Social media can, therefore, be seen as an extension of people’s lives with opportunities to construct virtual identities as well as personal, social and professional spaces that altogether extend boundaries of offline contexts. Social media consumption is particularly immersive and complex in the cases when individuals are accessing and using social media on the go, via mobile devices. Although extensive number of studies explored the consumers’ adoption of mobile technology and adoption of social media, adoption of mobile social media (consumption of social media on mobile devices) remains underexplored.
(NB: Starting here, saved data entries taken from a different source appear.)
(** ** Reading a query *)

(** The loop over the labels, from offset [i] with the name read so far; a
    round moves [i] forward, so the length of the message is enough fuel.
    The result is the name and the offset after the root label. *)
Fixpoint read_labels (fuel : nat) (msg : bytes) (i : nat) (name : bytes) : option (bytes * nat) :=
  match fuel with
  | 0 => None
  | S fuel =>
      len ← msg !! i;
      let len := b2z len in
      if (len =? 0)%Z then Some (name, i + 1)
      else if negb (Z.land len 192 =? 0)%Z then None
      else
        let name := if name ≟ [] then name else name ++ ["."%byte] in
        let len := Z.to_nat len in
        label ← get_range (i + 1) (i + 1 + len) msg;
        read_labels fuel msg (i + (1 + len)) (name ++ from_utf8_lossy label)
  end.

Definition parse_query (msg : bytes) : option Query :=
  match msg with
  | m0 :: m1 :: m2 :: m3 :: m4 :: m5 :: _ :: _ :: _ :: _ :: _ :: _ :: _ =>
      let id := be16 m0 m1 in
      let flags := be16 m2 m3 in
      if negb (Z.land flags 32768 =? 0)%Z then None
      else
        let rd := negb (Z.land flags 256 =? 0)%Z in
        let qdcount := be16 m4 m5 in
        if (qdcount <? 1)%Z then None
        else
          '(name, i) ← read_labels (length msg) msg 12 [];
          t0 ← msg !! i; t1 ← msg !! (i + 1);
          c0 ← msg !! (i + 2); c1 ← msg !! (i + 3);
          raw ← get_range 12 (i + 4) msg;
          Some {| q_id := id; q_rd := rd; q_name := to_ascii_lowercase name;
                  q_type := be16 t0 t1; q_class := be16 c0 c1; question_raw := raw |}
  | _ => None
  end.

(** ** Writing a response *)

(** [label.len() as u8] keeps the low eight bits. *)
Definition encode_label (label : bytes) : bytes := z2b (Z.of_nat (length label)) :: label.

Definition encode_name (name : bytes) : bytes :=
  concat (map encode_label (List.filter (fun l => negb (l ≟ [])) (split_on "."%byte name)))
  ++ [Byte.x00].

Inductive Answer : Type :=
| AnswerA (ip : Z) (ttl : Z)
| AnswerCname (name : bytes) (ttl : Z).

Definition header (id : Z) (rd aa : bool) (rcode ancount : Z) : bytes :=
  let flags := 32768%Z in
  let flags := if aa then Z.lor flags 1024 else flags in
  let flags := if rd then Z.lor flags 256 else flags in
  let flags := Z.lor flags 128 in
  let flags := Z.lor flags (Z.land rcode 15) in
  to_be16 id ++ to_be16 flags ++ [Byte.x00; Byte.x01] ++ to_be16 ancount
  ++ [Byte.x00; Byte.x00; Byte.x00; Byte.x00].

Definition answer_wire (a : Answer) : bytes :=
  [Byte.xc0; Byte.x0c] ++
  match a with
  | AnswerA ip ttl =>
      to_be16 TYPE_A ++ to_be16 CLASS_IN ++ to_be32 ttl ++ to_be16 4 ++ map z2b (octets ip)
  | AnswerCname name ttl =>
      let encoded := encode_name name in
      to_be16 TYPE_CNAME ++ to_be16 CLASS_IN ++ to_be32 ttl
      ++ to_be16 (Z.of_nat (length encoded)) ++ encoded
  end.

Definition build_response (query : Query) (answers : list Answer) (aa : bool) : bytes :=
  header (q_id query) (q_rd query) aa RCODE_NOERROR (Z.of_nat (length answers))
  ++ question_raw query ++ concat (map answer_wire answers).

Definition build_empty_noerror (query : Query) (aa : bool) : bytes := build_response query [] aa.

Definition build_servfail (query : Query) : bytes :=
  header (q_id query) (q_rd query) false RCODE_SERVFAIL 0 ++ question_raw query.

(** ** Queries: the wire format *)

Record QuerySpec : Type := {
  qs_id : Z;
  qs_flags : Z;
  qs_counts : bytes;
  qs_labels : list bytes;
  qs_type : Z;
  qs_class : Z;
  qs_rest : bytes;
}.

(** Labels of ordinary names: 1 to 63 ASCII bytes. *)
Definition label_wf (l : bytes) : Prop :=
  l ≠ [] ∧ length l < 64 ∧ Forall (fun b => is_ascii b = true) l.

Record query_wf (q : QuerySpec) : Prop := {
  wf_id : (0 <= qs_id q < 65536)%Z;
  wf_flags : (0 <= qs_flags q < 32768)%Z;
  wf_counts : length (qs_counts q) = 6;
  wf_labels : Forall label_wf (qs_labels q);
  wf_type : (0 <= qs_type q < 65536)%Z;
  wf_class : (0 <= qs_class q < 65536)%Z;
}.

Definition question_wire (q : QuerySpec) : bytes :=
  concat (map encode_label (qs_labels q)) ++ [Byte.x00] ++ to_be16 (qs_type q) ++ to_be16 (qs_class q).

(** One question, then whatever follows. *)
Definition query_wire (q : QuerySpec) : bytes :=
  to_be16 (qs_id q) ++ to_be16 (qs_flags q) ++ [Byte.x00; Byte.x01] ++ qs_counts q
  ++ question_wire q ++ qs_rest q.

Definition dotted (name label : bytes) : bytes :=
  (if name ≟ [] then name else name ++ ["."%byte]) ++ label.

Lemma label_len l : label_wf l →
  b2z (z2b (Z.of_nat (length l))) = Z.of_nat (length l) ∧ (0 < Z.of_nat (length l) < 64)%Z.
Proof.
  intros (Hne & Hl & _). assert (0 < length l) by (destruct l; [done|simpl; lia]).
  rewrite b2z_z2b_small by lia. lia.
Qed.

(** A length below 64 has the two high bits clear. *)
Lemma land_192 z : (0 <= z < 64)%Z → Z.land z 192 = 0%Z.
Proof.
  intros Hz. assert (forallb (fun z => Z.land z 192 =? 0)%Z (seqZ 0 64) = true) as H by (vm_compute; reflexivity).
  rewrite forallb_forall in H. apply Z.eqb_eq, H, list_elem_of_In, elem_of_seqZ. lia.
Qed.

Lemma read_labels_wire fuel msg pre ls post name :
  Forall label_wf ls → length ls < fuel →
  msg = pre ++ concat (map encode_label ls) ++ [Byte.x00] ++ post →
  read_labels fuel msg (length pre) name
  = Some (fold_left dotted ls name, length pre + length (concat (map encode_label ls)) + 1).
Proof.
  intros Hls. revert fuel pre name. induction Hls as [|l ls Hl Hls IH]; intros fuel pre name Hf Hm;
    (destruct fuel as [|fuel]; [simpl in Hf; lia|]); cbn [read_labels].
  - subst msg. simpl. rewrite list_lookup_middle by done. cbn [mbind option_bind].
    change (b2z Byte.x00 =? 0)%Z with true. cbv iota. f_equal. f_equal. lia.
  - simpl in Hf. destruct (label_len l Hl) as [Hb Hr]. destruct Hl as (Hne & Hlen & Hascii).
    assert (msg !! length pre = Some (z2b (Z.of_nat (length l)))) as ->
      by (subst msg; simpl; by rewrite list_lookup_middle).
    cbn [mbind option_bind]. rewrite Hb, (proj2 (Z.eqb_neq _ _)) by lia.
    rewrite land_192 by lia. cbn [Z.eqb negb]. rewrite Nat2Z.id.
    assert (msg = (pre ++ encode_label l) ++ concat (map encode_label ls) ++ [Byte.x00] ++ post) as Hm'
      by (rewrite Hm; simpl; by rewrite <- !app_assoc).
    rewrite (get_range_at (pre ++ [z2b (Z.of_nat (length l))]) l (concat (map encode_label ls) ++ [Byte.x00] ++ post))
      by (try (rewrite Hm; simpl; by rewrite <- !app_assoc); rewrite length_app; simpl; lia).
    cbn [mbind option_bind]. rewrite from_utf8_lossy_ascii by done.
    assert (length pre + (1 + length l) = length (pre ++ encode_label l)) as ->
      by (rewrite length_app; simpl; lia).
    fold (dotted name l). rewrite (IH fuel _ _ ltac:(lia) Hm'). simpl. do 2 f_equal.
    rewrite !length_app. simpl. lia.
Qed.

(** The name read from labels is the labels joined with dots. *)
Lemma fold_dotted ls name :
  Forall label_wf ls → name ≠ [] →
  fold_left dotted ls name = name ++ concat (map (cons "."%byte) ls).
Proof.
  intros Hls. revert name. induction Hls as [|l ls Hl _ IH]; intros name Hne; simpl; [by rewrite app_nil_r|].
  assert (dotted name l = name ++ "."%byte :: l) as ->
    by (unfold dotted; rewrite bool_decide_false by done; by rewrite <- app_assoc).
  rewrite IH by by destruct name. by rewrite <- app_assoc.
Qed.

Lemma join_concat l ls : join_with ["."%byte] (l :: ls) = l ++ concat (map (cons "."%byte) ls).
Proof.
  revert l. induction ls as [|l' ls IH]; intros l; [by rewrite app_nil_r|].
  rewrite join_with_cons, IH by done. done.
Qed.

Lemma dotted_join ls : Forall label_wf ls → fold_left dotted ls [] = join_with ["."%byte] ls.
Proof.
  destruct 1 as [|l ls Hl Hls]; [done|]. simpl fold_left. rewrite join_concat.
  change (dotted [] l) with l. apply fold_dotted; [done|]. apply Hl.
Qed.

Lemma land_pow2_high f k : (0 <= k)%Z → (0 <= f < 2 ^ k)%Z → Z.land f (2 ^ k) = 0%Z.
Proof.
  intros Hk Hf. apply Z.bits_inj'. intros i Hi. rewrite Z.land_spec, Z.bits_0.
  destruct (Z.eq_dec i k) as [->|Hne].
  - rewrite <- (Z.mod_small f (2 ^ k)), Z.mod_pow2_bits_high by lia. done.
  - rewrite Z.pow2_bits_false by lia. apply andb_false_r.
Qed.

Lemma labels_fit ls : Forall label_wf ls → length ls ≤ length (concat (map encode_label ls)).
Proof. induction 1; simpl; [done|]. rewrite length_app. lia. Qed.

(** Reading what was written. *)
Lemma parse_query_wire q :
  query_wf q →
  parse_query (query_wire q) = Some
    {| q_id := qs_id q; q_rd := negb (Z.land (qs_flags q) 256 =? 0)%Z;
       q_name := to_ascii_lowercase (join_with ["."%byte] (qs_labels q));
       q_type := qs_type q; q_class := qs_class q; question_raw := question_wire q |}.
Proof.
  intros [Hid Hfl Hc Hls Hty Hcl].
  set (ew := concat (map encode_label (qs_labels q))).
  destruct (qs_counts q) as [|c1 [|c2 [|c3 [|c4 [|c5 [|c6 []]]]]]] eqn:Ec; try discriminate Hc. clear Hc.
  set (hd := to_be16 (qs_id q) ++ to_be16 (qs_flags q) ++ [Byte.x00; Byte.x01] ++ [c1; c2; c3; c4; c5; c6]).
  set (msg := query_wire q).
  assert (msg = hd ++ question_wire q ++ qs_rest q) as Hmsg
    by (unfold msg, query_wire, hd; rewrite Ec; by rewrite <- !app_assoc).
  assert (msg = hd ++ ew ++ [Byte.x00] ++ to_be16 (qs_type q) ++ to_be16 (qs_class q) ++ qs_rest q) as Hm
    by (rewrite Hmsg; unfold question_wire; fold ew; by rewrite <- !app_assoc).
  assert (read_labels (length msg) msg 12 [] = Some (join_with ["."%byte] (qs_labels q), 12 + length ew + 1)) as Hr.
  { rewrite <- dotted_join by done. apply (read_labels_wire _ msg hd _ (to_be16 (qs_type q) ++ to_be16 (qs_class q) ++ qs_rest q) [] Hls); [|exact Hm].
    rewrite Hm, !length_app. pose proof (labels_fit _ Hls). simpl. fold ew in H. lia. }
  assert (length hd = 12) as Hhd by done.
  set (i := 12 + length ew + 1) in *.
  assert (msg = (hd ++ ew ++ [Byte.x00]) ++ [z2b (qs_type q / 256); z2b (qs_type q);
    z2b (qs_class q / 256); z2b (qs_class q)] ++ qs_rest q) as Hm4
    by (rewrite Hm; by rewrite <- !app_assoc).
  assert (length (hd ++ ew ++ [Byte.x00]) = i) as Hi by (rewrite !length_app; simpl; lia).
  assert (∀ k, msg !! (i + k) = ([z2b (qs_type q / 256); z2b (qs_type q); z2b (qs_class q / 256);
    z2b (qs_class q)] ++ qs_rest q) !! k) as Hk
    by (intros k; rewrite Hm4, <- Hi, lookup_app_r by lia; f_equal; lia).
  assert (get_range 12 (i + 4) msg = Some (question_wire q)) as Hraw.
  { apply (get_range_at hd (question_wire q) (qs_rest q)); [done|done|].
    unfold question_wire. fold ew. rewrite !length_app. simpl. lia. }
  assert (parse_query msg =
    (let flags := be16 (z2b (qs_flags q / 256)) (z2b (qs_flags q)) in
     if negb (Z.land flags 32768 =? 0)%Z then None
     else if (be16 Byte.x00 Byte.x01 <? 1)%Z then None
     else
       '(name, i) ← read_labels (length msg) msg 12 [];
       t0 ← msg !! i; t1 ← msg !! (i + 1); c0 ← msg !! (i + 2); c1 ← msg !! (i + 3);
       raw ← get_range 12 (i + 4) msg;
       Some {| q_id := be16 (z2b (qs_id q / 256)) (z2b (qs_id q));
               q_rd := negb (Z.land flags 256 =? 0)%Z; q_name := to_ascii_lowercase name;
               q_type := be16 t0 t1; q_class := be16 c0 c1; question_raw := raw |})) as ->.
  { rewrite Hmsg. done. }
  cbv zeta. rewrite !be16_to_be16 by lia. change 32768%Z with (2 ^ 15)%Z. rewrite land_pow2_high by lia.
  change (be16 Byte.x00 Byte.x01 <? 1)%Z with false. cbn [Z.eqb negb]. rewrite Hr. cbn [mbind option_bind].
  rewrite <- (Nat.add_0_r i) at 1. rewrite !Hk, Hraw. cbn [app lookup list_lookup mbind option_bind].
  by rewrite !be16_to_be16 by lia.
Qed.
Moreover, existing research on social media adoption has identified two generational groups, generation Y (aged 18-25) and generation X (aged 35-60) which have active use of social media, although their motives and attitudes towards social media as well as consumption patterns differ. With the increased use of social media ‘on the go’, no existing studies have investigated the generational gap in the adoption and use of mobile social media (MSM).

Theoretical Background

Social media, defined as technological platforms and channels which enable interaction, exchange of information and content virtually between individuals, groups of individuals anywhere anytime (Kaplan and Haenlein, 2010; Kietzmann et al., 2010), represents an increasingly important way for brands and businesses to connect and interact with consumers (Murdough, 2009). The challenge, however, lies in viewing social media as simply another technological tool that facilitates conversations and exchange of information. With time social media has become a platform, which individuals rely on and are dependant upon during their daily lives and business activities. Social media can, therefore, be seen as an extension of people’s lives with opportunities to construct virtual identities as well as personal, social and professional spaces that altogether extend boundaries of offline contexts (Correa et al., 2010). Social media consumption is particularly immersive and complex in the cases when individuals are accessing and using social media on the go, via mobile devices.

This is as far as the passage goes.